Count every line in the entries that contains "held". Report that count alone.
== MATERIAL SHOWN ==
Lemma sreach_inv h q ms s es : sreach (stage_started h q) ms s es → sinv (stage_started h q) s es.
Proof. induction 1; [apply sinv_start|by eapply sinv_step]. Qed.

(** ** Counting tasks *)

Definition count (cb : callback) (l : list task) : nat := length (filter (λ qe, _cb qe = Some cb) l).
(** The tasks that have not ended. *)
Definition alive (s : ssys) : list task :=
  in_flight (wp s) ++ content (q_abs (jq (wp s))) ++ pushings (q_abs (jq (wp s))).
Definition runs (cb : callback) (t : nat) (s : ssys) : Prop :=
  ∃ qe, workers (wp s) !! t = Some (WRun qe) ∧ _cb qe = Some cb.
Definition ended_ (es : list sevent) : nat := count Handler_func (ended (pool_events es)).

Lemma count_app cb l l' : count cb (l ++ l') = (count cb l + count cb l')%nat.
Proof. unfold count. by rewrite filter_app, length_app. Qed.
Lemma count_replicate n : count Handler_func (replicate n (task_for Handler_func)) = n.
Proof.
  induction n as [|n IH]; [done|]. unfold count in *. cbn [replicate]. rewrite filter_cons_True by done. cbn [length]. by rewrite IH.
Qed.
Lemma count_perm cb l l' : l ≡ₚ l' → count cb l = count cb l'.
Proof. intros H. unfold count. by rewrite H. Qed.
Lemma count_replicate_ne cb n : cb ≠ Handler_func → count cb (replicate n (task_for Handler_func)) = 0%nat.
Proof.
  intros Hne. induction n as [|n IH]; [done|]. unfold count in *. cbn [replicate]. rewrite filter_cons_False; [done|].
  intros [= <-]. done.
Qed.

Lemma count_running cb (ws : list (@wpc callback unit)) t qe :
  ws !! t = Some (WRun qe) → _cb qe = Some cb → (1 ≤ count cb (omap held ws))%nat.
Proof.
  revert t; induction ws as [|w ws IH]; intros [|t] Ht Hcb; simplify_eq/=.
  - unfold count. rewrite filter_cons_True by done. simpl. lia.
  - specialize (IH _ Ht Hcb). destruct (held w); [|done]. unfold count in *. rewrite filter_cons. case_decide; simpl; lia.
Qed.

Lemma count_two cb (ws : list (@wpc callback unit)) t u qe qe' :
  ws !! t = Some (WRun qe) → ws !! u = Some (WRun qe') → _cb qe = Some cb → _cb qe' = Some cb → t ≠ u →
  (2 ≤ count cb (omap held ws))%nat.
Proof.
  revert t u; induction ws as [|w ws IH]; intros [|t] [|u] Ht Hu H1 H2 Hne; simplify_eq/=;
    [pose proof (count_running cb _ _ _ Hu H2)|pose proof (count_running cb _ _ _ Ht H1)|
     assert (2 ≤ count cb (omap held ws))%nat by (eapply (IH t u); congruence || done)];
    try (destruct (held w)); unfold count in *; rewrite ?filter_cons; repeat case_decide; simpl; try done; lia.
Qed.

Lemma runs_alive cb t s : runs cb t s → (1 ≤ count cb (alive s))%nat.
Proof.
  intros (qe & Ht & Hcb). unfold alive, in_flight. rewrite !count_app.
  pose proof (count_running cb _ _ _ Ht Hcb). lia.
Qed.
Lemma runs_once cb t u s : runs cb t s → runs cb u s → (count cb (alive s) ≤ 1)%nat → t = u.
Proof.
  intros (qe & Ht & H1) (qe' & Hu & H2) Hc. destruct (decide (t = u)) as [|Hne]; [done|].
  unfold alive, in_flight in Hc. rewrite !count_app in Hc. pose proof (count_two cb _ _ _ _ _ Ht Hu H1 H2 Hne). lia.
Qed.
(** What has been called and sent, against what has been received. *)
Lemma slow_progress h q s es :
  fresh_queue 21 q → sinv (stage_started h q) s es → slow_inv s es →
  (∃ rest, map element (received_ es) = ran es ++ rest) ∧ (length (ran es) ≤ length (took es))%nat
  ∧ (ended_ es ≤ length (ran es))%nat ∧ (length (received_ es) ≤ S (ended_ es))%nat
  ∧ ∀ t res, answering t res s → length (ran es) = S (ended_ es).
Proof.
  intros Hq Hi [Hle Hc]. pose proof Hi as (_ & [_ Hm] & Hf).
  apply (f_equal (map element)) in Hm. rewrite map_app in Hm. rewrite Hm.
  destruct Hc as [[Ht Hr]|[Ht [[Hr Hno]|[Hr _]]]].
  - rewrite Hr, length_map. split_and!; [eauto|lia..|]. intros t res Ha%answering_runs%runs_alive; [|done].
    destruct (task_counts _ _ _ _ Hq Hi) as [Hcnt _]. lia.
  - pose proof (f_equal length Hr) as Hlen. rewrite length_map, length_app in Hlen. cbn in Hlen.
    split_and!; [rewrite Hr, <-app_assoc; eauto|lia..|]. intros t res Ha. destruct (Hno t).
    split; [by eapply answering_runs|]. by exists (HfSend res).
  - rewrite Hr, length_map. split_and!; [eauto|lia..|done].
Qed.

Definition hop_of (h : F) (m : bytes) (o : option bytes) : Prop :=
  ∃ ret eagain err, hop call (Z.of_nat (length m)) (recv_buffer m) ret eagain err (ready h) = Ok o.

Lemma hops h D R os :
  Forall2 receives_as D R → Forall fetched_ok R → Forall2 (answers h) (map element R) os → Forall2 (hop_of h) D os.
Proof.
  intros HD. revert os; induction HD as [|m ie D R Hm _ IH]; intros os HR Ho; simpl in Ho.
  { by inversion Ho. }
  apply Forall_cons in HR as [Hie HR]. apply Forall2_cons_inv_l in Ho as (o & os' & (ret & ea & err & Ho) & Hos & ->).
  constructor; [|by apply IH]. exists ret, ea, err. unfold hop. rewrite Hm, bind_ok, Hie, bind_ok. by apply Ho.
Qed.

Lemma sreach_hops h q ms s es :
  fresh_queue 21 q → sreach (stage_started h q) ms s es → slow call (stage_started h q) ms →
  ∃ done later os,
    delivered ms = done ++ later ∧ (length later ≤ 1)%nat ∧ (length (received_ es) = ended_ es → later = [])
    ∧ Forall2 (hop_of h) done os ∧ sent es = omap id os.
Proof.
  intros Hq Hr Hs. pose proof (sreach_inv _ _ _ _ _ _ Hr) as Hi.
  destruct (sreach_hop _ _ _ _ _ Hq Hr Hs) as (_ & [HD HT] & os & Hos & Ho).
  destruct (slow_progress _ _ _ _ Hq Hi) as ([rest Hm] & Hrt & Her & Hre & Ha); [by eapply sreach_slow|].
  set (k := length os).
  assert (Forall2 (answers h) (take k (ran es)) os ∧ k ≤ length (ran es) ∧ ended_ es ≤ k)%nat as (Hk & Hkr & Hke).
  { destruct Ho as [[_ Ho]|(t & res & done & b & Ht & Hran & _ & Ho)]; pose proof (Forall2_length _ _ _ Ho) as Hl; fold k in Hl.
    - by rewrite take_ge by lia; split_and!; [|lia..].
    - rewrite (Ha _ _ Ht), Hran, <-Hl, take_app_length. pose proof (Ha _ _ Ht) as Hn. rewrite Hran, length_app in Hn.
      cbn in Hn. split_and!; [done|lia..]. }
  destruct Hi as (_ & [_ Hmsg] & _). pose proof (Forall2_length _ _ _ HD) as Hl.
  exists (take k (delivered ms)), (drop k (delivered ms)), os. rewrite take_drop, length_drop. split_and!.
  - done.
  - lia.
  - intros E. apply drop_ge. lia.
  - apply (hops h _ (take k (received_ es))); [by apply Forall2_take| |].
    + rewrite Hmsg, take_app_le by lia. apply Forall_take. by apply Forall_app in HT as [HT _].
    + by rewrite <-firstn_map, Hm, take_app_le.
  - done.
Qed.
(** ** Properties *)

(** C25: the running stage implements [hop]. When messages come one at a time, the
    stage sends, in order, what [hop] makes of the messages delivered to it,
    which may be nothing; only the last message may still be on its way, and
    is not when its task has ended. [hop] is the whole way of one message as a
    function: [receiver::run], [fetchOne], the handler and [sendMsg]. *)
Theorem slow_stage_refines_hop h q ms s es :
  fresh_queue 21 q → srun call (stage_started h q) ms = Some (Ok (s, es)) → slow call (stage_started h q) ms →
  ∃ done later os,
    delivered ms = done ++ later ∧ (length later ≤ 1)%nat ∧ (length (received_ es) = ended_ es → later = [])
    ∧ Forall2 (hop_of h) done os ∧ sent es = omap id os.
Proof. intros Hq Hr%machine_run_reach Hs. by eapply sreach_hops. Qed.
End stage_hop.
(* ===== verification/HttpRequest.v ===== *)
(** * HTTP requests: struct.h, http_request.h, http_request.cpp,
    http_server.h, http_server.cpp (the parser), connect.h, connect.cpp

    [read_http_status_machine] reads a request byte by byte; its state [rhs]
    survives from one call to the next, its position [begin] does not.
    http_server.cpp has a copy of the machine that starts afresh for every
    request; [mstep] is the common step, and [lg] says that the URL is logged
    (http_server.cpp:67). *)

From S2P Require Import Prelude WorkerPool.
Open Scope Z_scope.

(** ** Data *)

Inductive read_http_status :=
  | READ_HTTP_START | METHORD | URL | PROTO | VERSION | REQUEST_HEAD | CONTENT
  | READ_HTTP_FINISH | READ_HTTP_ERROR.
Inductive http_method := GET | POST.
Inductive http_proto := HTTP | HTTPS.

#[export] Instance read_http_status_eq : EqDecision read_http_status.
Proof. solve_decision. Defined.
#[export] Instance http_method_eq : EqDecision http_method.
Proof. solve_decision. Defined.

(** [method] and [proto] have no value in a new [http_request], and the value 0
    ([None]), which is no enumerator, in a new [http_struct_t]. *)
Record http_head := Head {
  rhs : read_http_status;
  method : cell (option http_method);
  proto : cell (option http_proto);
  url : bytes;                              (* char url[64] *)
  params : gmap bytes bytes }.

Definition http_request_new : http_head :=
  Head READ_HTTP_START Indeterminate Indeterminate (replicate 64 NUL) ∅.
Definition http_struct_new : http_head :=
  Head READ_HTTP_START (Val None) (Val None) (replicate 64 NUL) ∅.

Definition set_rhs (r : read_http_status) (h : http_head) : http_head :=
  Head r (method h) (proto h) (url h) (params h).
Definition set_method (m : http_method) (h : http_head) : http_head :=
  Head (rhs h) (Val (Some m)) (proto h) (url h) (params h).
Definition set_proto (p : http_proto) (h : http_head) : http_head :=
  Head (rhs h) (method h) (Val (Some p)) (url h) (params h).
Definition set_url (u : bytes) (h : http_head) : http_head :=
  Head (rhs h) (method h) (proto h) u (params h).
Definition set_params (p : gmap bytes bytes) (h : http_head) : http_head :=
  Head (rhs h) (method h) (proto h) (url h) p.

(** ** [get_params] *)

Definition AMP : ascii := "&"%char.
Definition EQ : ascii := "="%char.
Definition CR : ascii := "013"%char.
Definition LF : ascii := "010"%char.
Definition SP : ascii := " "%char.

(** The tokens that [strsep(&p, "&")] returns for a C string. *)
Fixpoint tokens (s : bytes) : list bytes :=
  match s with
  | [] => [[]]
  | c :: s => if decide (c = AMP) then [] :: tokens s
              else match tokens s with t :: ts => (c :: t) :: ts | [] => [[c]] end
  end.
===
**RESULT FOR THIS EXERCISE**
5